(** [client.Object]: the metadata of an object of any kind. *)
Definition meta (k : kind) : object k -> ObjectMeta :=
  match k with
  | KSecret => Secret_ObjectMeta
  | KService => Service_ObjectMeta
  | KRabbitmqCluster => Cluster_ObjectMeta
  | KBinding => resource_ObjectMeta | KExchange => resource_ObjectMeta
  | KFederation => resource_ObjectMeta | KOperatorPolicy => resource_ObjectMeta
  | KPermission => resource_ObjectMeta | KPolicy => resource_ObjectMeta
  | KQueue => resource_ObjectMeta | KSchemaReplication => resource_ObjectMeta
  | KShovel => resource_ObjectMeta | KTopicPermission => resource_ObjectMeta
  | KUser => resource_ObjectMeta | KVhost => resource_ObjectMeta
  | KSuperStream => resource_ObjectMeta
  end.

Definition GroupVersionKind (k : kind) : object k -> TypeMeta :=
  match k with
  | KSecret => Secret_TypeMeta
  | KService => Service_TypeMeta
  | KRabbitmqCluster => Cluster_TypeMeta
  | KBinding => resource_TypeMeta | KExchange => resource_TypeMeta
  | KFederation => resource_TypeMeta | KOperatorPolicy => resource_TypeMeta
  | KPermission => resource_TypeMeta | KPolicy => resource_TypeMeta
  | KQueue => resource_TypeMeta | KSchemaReplication => resource_TypeMeta
  | KShovel => resource_TypeMeta | KTopicPermission => resource_TypeMeta
  | KUser => resource_TypeMeta | KVhost => resource_TypeMeta
  | KSuperStream => resource_TypeMeta
  end.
--*--
■ Work required
Please make an exact copy of every record, leaving nothing out.

■ Answer area
(** [client.Object]: the metadata of an object of any kind. *)
Definition meta (k : kind) : object k -> ObjectMeta :=
  match k with
  | KSecret => Secret_ObjectMeta
  | KService => Service_ObjectMeta
  | KRabbitmqCluster => Cluster_ObjectMeta
  | KBinding => resource_ObjectMeta | KExchange => resource_ObjectMeta
  | KFederation => resource_ObjectMeta | KOperatorPolicy => resource_ObjectMeta
  | KPermission => resource_ObjectMeta | KPolicy => resource_ObjectMeta
  | KQueue => resource_ObjectMeta | KSchemaReplication => resource_ObjectMeta
  | KShovel => resource_ObjectMeta | KTopicPermission => resource_ObjectMeta
  | KUser => resource_ObjectMeta | KVhost => resource_ObjectMeta
  | KSuperStream => resource_ObjectMeta
  end.

Definition GroupVersionKind (k : kind) : object k -> TypeMeta :=
  match k with
  | KSecret => Secret_TypeMeta
  | KService => Service_TypeMeta
  | KRabbitmqCluster => Cluster_TypeMeta
  | KBinding => resource_TypeMeta | KExchange => resource_TypeMeta
  | KFederation => resource_TypeMeta | KOperatorPolicy => resource_TypeMeta
  | KPermission => resource_TypeMeta | KPolicy => resource_TypeMeta
  | KQueue => resource_TypeMeta | KSchemaReplication => resource_TypeMeta
  | KShovel => resource_TypeMeta | KTopicPermission => resource_TypeMeta
  | KUser => resource_TypeMeta | KVhost => resource_TypeMeta
  | KSuperStream => resource_TypeMeta
  end.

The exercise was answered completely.